In the past several months, reports of AMD Ryzen 9000 series CPUs failing has been emerging in rather rapid succession, prompting concerns of another Intel 13/14th Gen-esque flaw that may contribute to mass failures; however, it was later narrowed down a specific group of users: those who use ASRock motherboards.
ASRock Addresses Failed Ryzen CPUs
While the motherboard maker initially dismissed concerns of its motherboards contributing to CPU failures and instead pointed at memory compatibility issues, Australian-based creator Tech YES City (who happened to have one Ryzen 9 9950X3D processor failed under ASRock motherboard) decided to inquire the company in Computex show floor. While no official statement was published at this time, there are some answers.
The root cause of this issue is related to PBO (Precision Boost Overdrive), an overclocking feature built into modern Ryzen processors that allows the CPU to run effectively without power limits in place (and as much as cooling would allow). Specifically, it’s the EDC (Electric Design Current) and TDC (Thermal Design Current) values – ASRock admitted that its PBO settings were “too aggressive for what the CPUs were able to handle, at least [in] the earlier samples,” according to the creator.

ASRock further notes that latest BIOS updates should fix these issues which happens on mid-range and high-end motherboards – low-end models are unlikely to be affected as the company never designed the these models with aggressive overclocking in mind. Besides that, they also tuned something called “shadow voltages”, a set of parameters that was presumably hidden outside of AMD’s engineers that was only recently given to ASRock’s engineers to fine-tune these values.

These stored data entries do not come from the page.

(** [pending]: a batch with the range it acknowledges. *)
Record pending := Pending {
  records : list T; id : Z; rangeFrom : Z; rangeTo : Z;
  count : Z; bytes_ : Z; skipCount : Z; skipBytes : Z
}.

(** What the flusher does to the buffer, in order. *)
Inductive out :=
| OComplete (from to count bytes : Z)
| ODispatch (p : pending)
| ODrop (reason : DropReason)
| OFail (err : error).

(** One answer of [Next] with the floor loaded after it.  The end of the list
    stands for [ErrNoData]. *)
Inductive reading := Got (lsn : Z) (payload : bytes) (floor : Z) | NotGot (err : error).

(** How the [select] at the end of a turn came back. *)
Inductive selected := Woken | Ticked | Drain | Aborted.

Record env := Env {
  e_failed : bool; e_reads : list reading; e_forced : bool; e_slot : bool; e_select : selected
}.

Context (codec : Codec T) (onDecodeFailure : option (DecodeFailure → call DecodeAction)).
Context (flushRecords flushBytes : Z).

(** [decode]: a panicking codec is one that could not decode. *)
Definition decode (payload : bytes) : result T :=
  match protect (Decode codec payload) with
  | Fail perr => Fail (Errorf "codec" [perr])
  | Ok r => r
  end.

(** [decodeFailure]: the action, and the error of a handler that panicked. *)
Definition decodeFailure (lsn : Z) (payload : bytes) (err : error) : DecodeAction * option error :=
  match onDecodeFailure with
  | None => (DropRecord, None)
  | Some f =>
      match protect (f (MkDecodeFailure lsn payload err)) with
      | Fail perr => (StopBuffer, Some (Errorf "WithOnDecodeFailure handler" [perr]))
      | Ok action => (action, None)
      end
  end.

(** The first half of the inner loop's body: what becomes of one record. *)
Inductive verdict := Keep (v : T) | Skip (reason : DropReason) | Stop (err : error).

Definition judge (floor lsn : Z) (payload : bytes) : verdict :=
  if lsn <? floor then Skip ReasonPolicy
  else match decode payload with
       | Ok v => Keep v
       | Fail derr =>
           match decodeFailure lsn payload derr with
           | (StopBuffer, herr) => Stop (default derr herr)
           | _ => Skip ReasonDecode
           end
       end.

(** The flusher's local variables. *)
Record fl := Fl {
  recs : list T; fid : Z; wantLSN : Z; rFrom : Z; rTo : Z; nbytes : Z;
  sCount : Z; sBytes : Z; expired : bool; draining : bool; cut : bool;
  stopped : option (Z * error);
  held : option (T * Z * Z)  (* the record, its number, its size *)
}.

Definition initial (from : Z) : fl :=
  Fl [] 0 0 from (from -u 1) 0 0 0 false false false None None.

(** [startBatch] *)
Definition startBatch (lsn : Z) (s : fl) : fl * list out :=
  if rFrom s <? lsn
  then (Fl (recs s) lsn lsn lsn (rTo s) (nbytes s) 0 0 (expired s) (draining s) (cut s) (stopped s) (held s),
        [OComplete (rFrom s) (lsn -u 1) (sCount s) (sBytes s)])
  else (Fl (recs s) lsn lsn (rFrom s) (rTo s) (nbytes s) (sCount s) (sBytes s) (expired s) (draining s)
          (cut s) (stopped s) (held s), []).

(** Append a record to the batch being filled. *)
Definition extend (v : T) (lsn size : Z) (s : fl) : fl :=
  Fl (recs s ++ [v]) (fid s) (wantLSN s +u 1) (rFrom s) lsn (nbytes s + size)
     (sCount s) (sBytes s) (expired s) (draining s) (cut s) (stopped s) (held s).

(** A record that will not be delivered: its range still covers it. *)
Definition skipOver (lsn size : Z) (s : fl) : fl :=
  Fl (recs s) (fid s) (wantLSN s) (rFrom s) lsn (nbytes s) (sCount s + 1) (sBytes s + size)
     (expired s) (draining s) (0 <? len (recs s)) (stopped s) (held s).

Definition stopAt (lsn : Z) (err : error) (s : fl) : fl :=
  Fl (recs s) (fid s) (wantLSN s) (rFrom s) (rTo s) (nbytes s) (sCount s) (sBytes s)
     (expired s) (draining s) (cut s) (Some (lsn, err)) (held s).

Definition holdOver (v : T) (lsn size : Z) (s : fl) : fl :=
  Fl (recs s) (fid s) (wantLSN s) (rFrom s) (rTo s) (nbytes s) (sCount s) (sBytes s)
     (expired s) (draining s) true (stopped s) (Some (v, lsn, size)).

(** The rest of the inner loop's body for a record that is kept. *)
Definition take1 (v : T) (lsn size : Z) (s : fl) : fl * list out :=
  let '(s, o) := match recs s with [] => startBatch lsn s | _ => (s, []) end in
  if lsn =? wantLSN s then (extend v lsn size s, o) else (holdOver v lsn size s, o).

(** The inner loop: the state, the outputs, the readings consumed, and the
    error that ended it if [Next] reported one. *)
Fixpoint fill (rs : list reading) (s : fl) : fl * list out * list reading * option error :=
  if negb (cut s) && (len (recs s) <? flushRecords) && (nbytes s <? flushBytes)
  then match rs with
       | [] => (s, [], [], None)
       | NotGot err :: _ => if errorsIs err NoData then (s, [], [], None) else (s, [], [], Some err)
       | Got lsn payload floor as r :: rs =>
           match judge floor lsn payload with
           | Stop err => (stopAt lsn err s, [], [r], None)
           | Skip why =>
               let '(s', o, seen, e) := fill rs (skipOver lsn (len payload) s) in
               (s', ODrop why :: o, r :: seen, e)
           | Keep v =>
               let '(s1, o1) := take1 v lsn (len payload) s in
               let '(s', o, seen, e) := fill rs s1 in
               (s', o1 ++ o, r :: seen, e)
           end
       end
  else (s, [], [], None).

(** The held-over record opens the next batch. *)
Definition takeHeld (s : fl) : fl * list out :=
  match held s, recs s with
  | Some (v, lsn, size), [] =>
      let '(s, o) := startBatch lsn s in
      (Fl (recs s ++ [v]) (fid s) (lsn +u 1) (rFrom s) lsn (nbytes s + size) (sCount s) (sBytes s)
          (expired s) (draining s) (cut s) (stopped s) None, o)
  | _, _ => (s, [])
  end.

Definition pendingOf (s : fl) : pending :=
  Pending (recs s) (fid s) (rFrom s) (rTo s) (len (recs s)) (nbytes s) (sCount s) (sBytes s).

(** The variables after a batch has been handed on, and after a range of
    skipped records has been acknowledged. *)
Definition dispatched (s : fl) : fl :=
  Fl [] (fid s) (wantLSN s) (rTo s +u 1) (rTo s) 0 0 0 false (draining s) false (stopped s) (held s).
Definition acknowledged (s : fl) : fl :=
  Fl (recs s) (fid s) (wantLSN s) (rTo s +u 1) (rTo s) (nbytes s) 0 0 (expired s) (draining s) false
     (stopped s) (held s).

Definition setExpired (s : fl) : fl :=
  Fl (recs s) (fid s) (wantLSN s) (rFrom s) (rTo s) (nbytes s) (sCount s) (sBytes s)
     true (draining s) (cut s) (stopped s) (held s).
Definition setDraining (s : fl) : fl :=
  Fl (recs s) (fid s) (wantLSN s) (rFrom s) (rTo s) (nbytes s) (sCount s) (sBytes s)
     (expired s) true (cut s) (stopped s) (held s).

(** Whether the loop goes round again. *)
Inductive turn := Again (s : fl) | Return (s : fl).

(** The part of the loop's body after the inner loop. *)
Definition settle (e : env) (s : fl) : turn * list out :=
  match stopped s with
  | Some (lsn, err) =>
      let o := match recs s with
               | _ :: _ => if e_slot e then [ODispatch (pendingOf s)] else []
               | [] => if rFrom s <=? rTo s then [OComplete (rFrom s) (rTo s) (sCount s) (sBytes s)] else []
               end in
      (Return s, o ++ [OFail (Errorf "batch: decode record" [err])])
  | None =>
      let s := if e_forced e then setExpired s else s in
      let full := (flushRecords <=? len (recs s)) || (flushBytes <=? nbytes s) in
      if (0 <? len (recs s)) && (full || expired s || draining s || cut s)
      then if e_slot e then (Again (dispatched s), [ODispatch (pendingOf s)]) else (Return s, [])
      else match recs s with
           | [] =>
               if rFrom s <=? rTo s
               then (Again (acknowledged s), [OComplete (rFrom s) (rTo s) (sCount s) (sBytes s)])
               else if draining s then (Return s, [])
               else (match e_select e with
                     | Woken => Again s
                     | Ticked => Again (setExpired s)
                     | Drain => Again (setDraining s)
                     | Aborted => Return s
                     end, [])
           | _ => (match e_select e with
                   | Woken => Again s
                   | Ticked => Again (setExpired s)
                   | Drain => Again (setDraining s)
                   | Aborted => Return s
                   end, [])
           end
  end.

(** One turn of the outer loop: how it ends, what it did, what it read. *)
Definition pass (e : env) (s : fl) : turn * list out * list reading :=
  if e_failed e then (Return s, [], [])
  else
    let '(s, o1) := takeHeld s in
    let '(s, o2, seen, err) := fill (e_reads e) s in
    match err with
    | Some err => (Return s, o1 ++ o2 ++ [OFail (Errorf "batch: read log" [err])], seen)
    | None => let '(t, o3) := settle e s in (t, o1 ++ o2 ++ o3, seen)
    end.

(** The loop over a sequence of answers from outside. *)
Fixpoint flusher (es : list env) (s : fl) : turn * list out * list reading :=
  match es with
  | [] => (Again s, [], [])
  | e :: es =>
      match pass e s with
      | (Again s', o, seen) =>
          let '(t, o', seen') := flusher es s' in (t, o ++ o', seen ++ seen')
      | (Return s', o, seen) => (Return s', o, seen)
      end
  end.

(** ** What a correct segmentation is *)

Definition rlsn (r : reading) : Z := match r with Got l _ _ => l | NotGot _ => 0 end.
Definition rsize (r : reading) : Z := match r with Got _ p _ => len p | NotGot _ => 0 end.
Definition verdictOf (r : reading) : option verdict :=
  match r with Got l p f => Some (judge f l p) | NotGot _ => None end.
Definition kept (r : reading) (v : T) : Prop := verdictOf r = Some (Keep v).
Definition skipped (r : reading) : bool :=
  match verdictOf r with Some (Skip _) => true | _ => false end.

Definition sizes (l : list reading) : Z := foldr (λ r z, rsize r + z) 0 l.

(** What the reader promises of the records it returns: numbers above [top],
    rising. *)
Fixpoint rising (top : Z) (l : list reading) : Prop :=
  match l with
  | [] => True
  | Got lsn _ _ :: l => top < lsn < maxU64 ∧ rising lsn l
  | NotGot _ :: _ => False
  end.
(** [deliver], one attempt after another; [failing] is its local variable. *)
Fixpoint deliverLoop (b : Batch T) (p : @pending T) (failing : bool) (attempt : Z) (es : list attempt_env) :
    list effect * status :=
  match es with
  | [] => ([], Unfinished)
  | e :: es =>
      if id p <? a_floor e
      then ([Dropped (count p) ReasonPolicy; completeRange p] ++ leave failing, Finished)
      else
        let b := withAttempt attempt b in
        match protect (a_flush e) with
        | Fail perr => (Called false b :: sinkPanicked b p attempt false perr ++ leave failing, Finished)
        | Ok err =>
            let '(d, fx) := consult false (a_aborting1 e) b p attempt err in
            let seen := reported false b p attempt d fx err in
            match err with
            | None =>
                (seen ++ leave failing ++ (if a_failing e =? 0 then [SinkRecovered] else []) ++
                   [Flushed (count p); completeRange p], Finished)
            | Some err =>
                let seen := seen ++ refused failing in
                if a_aborting2 e then (seen ++ leave true, Finished)
                else match Action d with
                     | DeadLetterBatch =>
                         let '(fx, st) := deadLetter b p es in
                         (seen ++ fx ++ (match st with Finished => leave true | Unfinished => [] end), st)
                     | FailBuffer =>
                         (seen ++ [Failed (Errorf "batch: sink rejected batch" [err])] ++ leave true, Finished)
                     | _ =>
                         if (0 <? maxAttempts cfg) && (maxAttempts cfg <=? attempt)
                         then
                           let '(fx, st) := deadLetter b p es in
                           (seen ++ fx ++ (match st with Finished => leave true | Unfinished => [] end), st)
                         else
                           let seen := seen ++ [Waiting (retryDelay (backoff cfg) d attempt)] in
                           match awaitRetry (id p) (a_wakes e) with
                           | None => (seen, Unfinished)
                           | Some false => (seen ++ leave true, Finished)
                           | Some true => let '(fx, st) := deliverLoop b p true (attempt + 1) es in (seen ++ fx, st)
                           end
                     end
            end
        end
  end.

Definition deliver (b : Batch T) (p : @pending T) (es : list attempt_env) : list effect * status :=
  deliverLoop b p false 1 es.

(** ** What became of the batch *)

Definition loud (x : effect) : bool :=
  match x with Flushed _ | Dropped _ _ | DeadLettered _ | Completed _ _ _ _ | Failed _ => true | _ => false end.
Definition isFailed (x : effect) : bool := match x with Failed _ => true | _ => false end.

(** The effects that decide about records. *)
Definition marks (fx : list effect) : list effect := List.filter loud fx.

Definition abortSeen (e : attempt_env) : Prop :=
  a_aborting2 e = true ∨ ∃ w, w ∈ a_wakes e ∧ w_case w = AbortClosed.

(** The ways a batch's records are resolved, each counting all of them. *)
Inductive resolution (p : @pending T) : effect → Prop :=
| resolved_flushed : resolution p (Flushed (count p))
| resolved_dropped why : resolution p (Dropped (count p) why)
| resolved_dead : resolution p (DeadLettered (count p)).

(** One resolution followed by the acknowledgement of the range; or a failed
    buffer or an abort, with neither. *)
Definition disposed (p : @pending T) (es : list attempt_env) (m : list effect) (st : status) : Prop :=
  match st with
  | Unfinished => m = []
  | Finished =>
      (∃ x, resolution p x ∧ m = [x; completeRange p]) ∨
      (m ≠ [] ∧ Forall (λ x, isFailed x = true) m) ∨
      (m = [] ∧ Exists abortSeen es)
  end.

Lemma marks_app fx fx' : marks (fx ++ fx') = marks fx ++ marks fx'.
Proof. apply List.filter_app. Qed.

Lemma marks_leave failing : marks (leave failing) = [].
Proof. by destruct failing. Qed.

Lemma awaitRetry_abort id ws : awaitRetry id ws = Some false → ∃ w, w ∈ ws ∧ w_case w = AbortClosed.
Proof.
  induction ws as [|w ws IH]; simpl; [done|]. case_if; [done|]. destruct (w_case w) eqn:E; [done | |].
  - intros H. destruct (IH H) as (w' & ? & ?). exists w'. set_solver.
  - intros _. exists w. set_solver.
Qed.

(** Only a handler that panicked has an effect, and then the buffer fails. *)
Lemma consult_cases dlq ab b p n err d fx :
  consult dlq ab b p n err = (d, fx) →
  fx = [] ∨ (∃ e, fx = [Failed e]) ∧ Action d = FailBuffer ∧ is_Some err.
Proof.
  unfold consult, classify. simpl. destruct ab; [intros [= <- <-]; by left|].
  destruct err as [e|]; [|intros [= <- <-]; by left].
  destruct (onSinkError cfg) as [h|].
  - destruct (protect _) as [d'|perr]; intros [= <- <-]; [by left|]. right. eauto.
  - case_if; [intros [= <- <-]; by left|]. destruct (as_retry_after e); intros [= <- <-]; by left.
Qed.

Lemma disposed_cons p e es m st : disposed p es m st → disposed p (e :: es) m st.
Proof. destruct st; simpl; [|done]. intros [? | [? | [? ?]]]; auto. Qed.

Lemma disposed_failed p es m : m ≠ [] → Forall (λ x, isFailed x = true) m → disposed p es m Finished.
Proof. simpl. auto. Qed.

Lemma marks_reported dlq b p n d fx err : marks (reported dlq b p n d fx err) = marks fx.
Proof. unfold reported. cbn. fold (marks (fx ++ [Observed (MkFlushInfo (ID b) (count p) (bytes_ p) n dlq (Action d) err)])).
  rewrite marks_app. apply app_nil_r. Qed.

Lemma marks_refused failing : marks (refused failing) = [].
Proof. by destruct failing. Qed.

(** The marks of a run whose beginning is known. *)
Ltac marking :=
  rewrite ?marks_app, ?marks_reported, ?marks_refused, ?marks_leave; cbn [app]; rewrite ?app_nil_r.

Lemma resolved p es x : resolution p x → disposed p es [x; completeRange p] Finished.
Proof. simpl. eauto. Qed.

Lemma dlqLoop_disposed p es : ∀ b attempt fx st,
  dlqLoop b p attempt es = (fx, st) → disposed p es (marks fx) st.
Proof.
  induction es as [|e es IH]; intros b attempt fx st H; cbn [dlqLoop] in H; [by apply pair_equal_spec in H as [<- <-]|].
  case_if; [apply pair_equal_spec in H as [<- <-]; apply resolved; constructor|].
  destruct (protect (a_flush e)) as [err|perr] eqn:Ef; cycle 1.
  { apply pair_equal_spec in H as [<- <-]. by apply disposed_failed; [|repeat constructor]. }
  destruct (consult true _ _ p attempt err) as [d cfx] eqn:Ec. apply consult_cases in Ec.
  destruct err as [err|].
  2:{ apply pair_equal_spec in H as [<- <-]. destruct Ec as [-> | (_ & _ & [? ?])]; [|done]. marking. apply resolved. constructor. }
  destruct (a_aborting2 e) eqn:Ea2.
  { apply pair_equal_spec in H as [<- <-]. destruct Ec as [-> | ([x ->] & _)]; marking.
    - right. right. split; [done|]. left. by left.
    - by apply disposed_failed; [|repeat constructor]. }
  destruct Ec as [-> | ([x ->] & Hd & _)]; cycle 1.
  { rewrite Hd in H. apply pair_equal_spec in H as [<- <-]. marking. by apply disposed_failed; [|repeat constructor]. }
  destruct (Action d) eqn:Hd.
  2: { apply pair_equal_spec in H as [<- <-]. marking. apply resolved. constructor. }
  2: { apply pair_equal_spec in H as [<- <-]. marking. by apply disposed_failed; [|repeat constructor]. }
  all: case_if; [apply pair_equal_spec in H as [<- <-]; marking; apply resolved; constructor|].
  all: destruct (awaitRetry _ _) as [[]|] eqn:Ew;
    [| apply pair_equal_spec in H as [<- <-]; right; right; split; [done | left; right; by eapply awaitRetry_abort]
     | by apply pair_equal_spec in H as [<- <-]].
  all: destruct (dlqLoop _ p _ es) as [fx' st'] eqn:El; apply pair_equal_spec in H as [<- <-].
  all: apply IH in El; marking; by apply disposed_cons.
Qed.

Lemma deadLetter_disposed p es b fx st :
  deadLetter b p es = (fx, st) → disposed p es (marks fx) st.
Proof.
  unfold deadLetter. case_if; [by apply dlqLoop_disposed|]. intros [= <- <-]. apply resolved. constructor.
Qed.

(** A batch handed over to [deadLetter] in the middle of a delivery. *)
Lemma handed_over_disposed pre b p e es fx st :
  marks pre = [] →
  (let '(fx, st) := deadLetter b p es in
   (pre ++ fx ++ (match st with Finished => leave true | Unfinished => [] end), st)) = (fx, st) →
  disposed p (e :: es) (marks fx) st.
Proof.
  intros Hpre H. destruct (deadLetter b p es) as [fx' st'] eqn:El. apply deadLetter_disposed in El.
  apply pair_equal_spec in H as [<- <-]. rewrite !marks_app, Hpre. apply disposed_cons.
  destruct st'; by marking.
Qed.

Lemma deliverLoop_disposed p es : ∀ b failing attempt fx st,
  deliverLoop b p failing attempt es = (fx, st) → disposed p es (marks fx) st.
Proof.
  induction es as [|e es IH]; intros b failing attempt fx st H; cbn [deliverLoop] in H; [by apply pair_equal_spec in H as [<- <-]|].
  case_if; [apply pair_equal_spec in H as [<- <-]; destruct failing; apply (resolved p _ (Dropped _ _)); constructor|].
  destruct (protect (a_flush e)) as [err|perr] eqn:Ef; cycle 1.
  { apply pair_equal_spec in H as [<- <-]. apply disposed_failed; destruct failing; by repeat constructor. }
  destruct (consult false _ _ p attempt err) as [d cfx] eqn:Ec. apply consult_cases in Ec.
  destruct err as [err|].
  2:{ apply pair_equal_spec in H as [<- <-]. destruct Ec as [-> | (_ & _ & [? ?])]; [|done].
      destruct failing, (a_failing e =? 0); apply (resolved p _ (Flushed _)); constructor. }
  destruct (a_aborting2 e) eqn:Ea2.
  { apply pair_equal_spec in H as [<- <-]. destruct Ec as [-> | ([x ->] & _)]; marking.
    - right. right. split; [done|]. left. by left.
    - by apply disposed_failed; [|repeat constructor]. }
  destruct Ec as [-> | ([x ->] & Hd & _)]; cycle 1.
  { rewrite Hd in H. apply pair_equal_spec in H as [<- <-]. marking. by apply disposed_failed; [|repeat constructor]. }
  destruct (Action d) eqn:Hd.
  2: { eapply handed_over_disposed; [|exact H]. by marking. }
  2: { apply pair_equal_spec in H as [<- <-]. marking. by apply disposed_failed; [|repeat constructor]. }
  all: case_if; [eapply handed_over_disposed; [|exact H]; by marking|].
  all: destruct (awaitRetry _ _) as [[]|] eqn:Ew;
    [| apply pair_equal_spec in H as [<- <-]; marking; right; right; split; [done | left; right; by eapply awaitRetry_abort]
     | apply pair_equal_spec in H as [<- <-]; by marking].
  all: destruct (deliverLoop _ p _ _ es) as [fx' st'] eqn:El; apply pair_equal_spec in H as [<- <-].
  all: apply IH in El; marking; by apply disposed_cons.
Qed.
(* ===== verification/Policy.v ===== *)
(** * Backpressure policies (src/policy.go) *)

From S2P Require Import Prelude.
From stdpp Require Import strings.
Local Open Scope Z_scope.

Module Policy.

(** [Decision] is an integer in the source: a policy can return one that has no
    name, which the callers treat like a block. *)
Inductive Decision :=
| DecisionBlock | DecisionReject | DecisionDropNewest | DecisionDropOldest | UnknownDecision (n : Z).

Definition DecisionString (d : Decision) : string :=
  match d with
  | DecisionBlock => "block"
  | DecisionReject => "reject"
  | DecisionDropNewest => "drop_newest"
  | DecisionDropOldest => "drop_oldest"
  | UnknownDecision _ => "unknown"
  end.

Record State := MkState {
  Records : Z; Bytes : Z; MaxRecords : Z; MaxBytes : Z; OldestAge : Z; SinkFailures : Z;
  DiskFull : bool; Attempt : Z; Waited : Z
}.

(** [Policy.OnFull], without the context: only a policy of the caller's own can
    look at it. *)
Definition Policy := State → Decision.

Definition constant (d : Decision) : Policy := λ _, d.
Definition Block : Policy := constant DecisionBlock.
Definition Reject : Policy := constant DecisionReject.
Definition DropNewest : Policy := constant DecisionDropNewest.
Definition DropOldest : Policy := constant DecisionDropOldest.

Definition BlockThenDropOldest (grace : Z) : Policy := λ s,
  if grace <? OldestAge s then DecisionDropOldest else DecisionBlock.

End Policy.
(* ===== verification/Capacity.v ===== *)
(** * Capacity and admission (src/batch.go)

    Writers take capacity with two atomic additions and undo them when either
    went over its limit; nothing locks the pair.  [step] interleaves the writers
    instruction by instruction.  [admit], [onDiskFull] and [WriteBatch] are the
    loops around it, each over a list of what the outside answered. *)

From S2P Require Import Prelude Errors Policy.
From stdpp Require Import strings.
Import Policy.
Local Open Scope Z_scope.
Local Open Scope go_scope.

Module Capacity.

Record limits := Limits { maxRecords : Z; maxBytes : Z }.

(** [fits]: the error, if the write is above the whole capacity. *)
Definition fits (c : limits) (n size : Z) : option error :=
  if (0 <? maxRecords c) && (maxRecords c <? n) then Some (Errorf "records" [Sentinel TooLarge])
  else if (0 <? maxBytes c) && (maxBytes c <? size) then Some (Errorf "bytes" [Sentinel TooLarge])
  else None.

(** The test of [reserve] on the two sums its additions returned. *)
Definition over (c : limits) (records bytes : Z) : bool :=
  ((0 <? maxRecords c) && (maxRecords c <? records)) || ((0 <? maxBytes c) && (maxBytes c <? bytes)).

(** ** Interleaved writers *)

(** Where a writer is: after its first addition (with the sum it returned), after
    the second, holding what it reserved, or half way through undoing it. *)
Inductive phase :=
| Adding (n size r : Z)
| Checking (n size r b : Z)
| Held (n size r b : Z)
| Returning (n size : Z).

Record counters := Counters { pendingRecords : Z; pendingBytes : Z; writers : gmap nat phase }.

(** [reserve] and [release] with nothing in between. *)
Definition reserve (c : limits) (n size : Z) (s : Z * Z) : bool * (Z * Z) :=
  let records := s.1 + n in
  let bytes := s.2 + size in
  if over c records bytes then (false, (records + - n, bytes + - size)) else (true, (records, bytes)).

Definition release (n size : Z) (s : Z * Z) : Z * Z := (s.1 + - n, s.2 + - size).

(** One instruction of one writer.  [release] gives back what is held in any
    portions: the flusher releases the capacity of ranges, not of writes. *)
Inductive step (c : limits) : counters → counters → Prop :=
| s_add_records w n size pr pb ws :
    ws !! w = None → 0 <= n → 0 <= size →
    step c (Counters pr pb ws) (Counters (pr + n) pb (<[w := Adding n size (pr + n)]> ws))
| s_add_bytes w n size r pr pb ws :
    ws !! w = Some (Adding n size r) →
    step c (Counters pr pb ws) (Counters pr (pb + size) (<[w := Checking n size r (pb + size)]> ws))
| s_admit w n size r b pr pb ws :
    ws !! w = Some (Checking n size r b) → over c r b = false →
    step c (Counters pr pb ws) (Counters pr pb (<[w := Held n size r b]> ws))
| s_refuse w n size r b pr pb ws :
    ws !! w = Some (Checking n size r b) → over c r b = true →
    step c (Counters pr pb ws) (Counters (pr + - n) pb (<[w := Returning n size]> ws))
| s_returned w n size pr pb ws :
    ws !! w = Some (Returning n size) →
    step c (Counters pr pb ws) (Counters pr (pb + - size) (delete w ws))
| s_release_records w n size r b k pr pb ws :
    ws !! w = Some (Held n size r b) → 0 <= k <= n →
    step c (Counters pr pb ws) (Counters (pr + - k) pb (<[w := Held (n - k) size r b]> ws))
| s_release_bytes w n size r b k pr pb ws :
    ws !! w = Some (Held n size r b) → 0 <= k <= size →
    step c (Counters pr pb ws) (Counters pr (pb + - k) (<[w := Held n (size - k) r b]> ws)).

(** A buffer opened on a backlog: writer 0 stands for the previous run. *)
Definition opened (records bytes : Z) : counters :=
  Counters records bytes {[ 0%nat := Held records bytes records bytes ]}.

(** ** Ledgers

    What a writer has added to one of the two counters, and what the addition
    returned.  A ledger lists the writers by the time of their addition, newest
    first: whatever has been taken back since, an addition returned at least the
    sum of what it and the older ones still contribute. *)

Definition recOf (p : phase) : Z :=
  match p with Adding n _ _ | Checking n _ _ _ | Held n _ _ _ => n | Returning _ _ => 0 end.
Definition recSeen (p : phase) : option Z :=
  match p with Adding _ _ r | Checking _ _ r _ | Held _ _ r _ => Some r | Returning _ _ => None end.
Definition byOf (p : phase) : Z :=
  match p with Adding _ _ _ => 0 | Checking _ s _ _ | Held _ s _ _ | Returning _ s => s end.
Definition bySeen (p : phase) : option Z :=
  match p with Checking _ _ _ b | Held _ _ _ b => Some b | _ => None end.

Section ledgers.
Context (f : phase → Z) (seen : phase → option Z).

Definition at_ (ws : gmap nat phase) (w : nat) : Z := match ws !! w with Some p => f p | None => 0 end.
Definition sumL (ws : gmap nat phase) (l : list nat) : Z := foldr (λ w z, at_ ws w + z) 0 l.

(** Each addition returned at least what is contributed up to it. *)
Fixpoint ordered (ws : gmap nat phase) (l : list nat) : Prop :=
  match l with
  | [] => True
  | w :: l => (∀ p r, ws !! w = Some p → seen p = Some r → sumL ws (w :: l) <= r) ∧ ordered ws l
  end.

As there is no official statement published at this time, the company hasn’t made a decision on initiating RMA process for affected units; it is possible that some systems with problematic BIOS versions may prematurely degrade the Ryzen processors onboard in ways similar to Intel’s Raptor Lake chips (of which microcode bugs were to blame for the degradation and related failures).
Pokdepinion: Let’s hope that’s the end of it.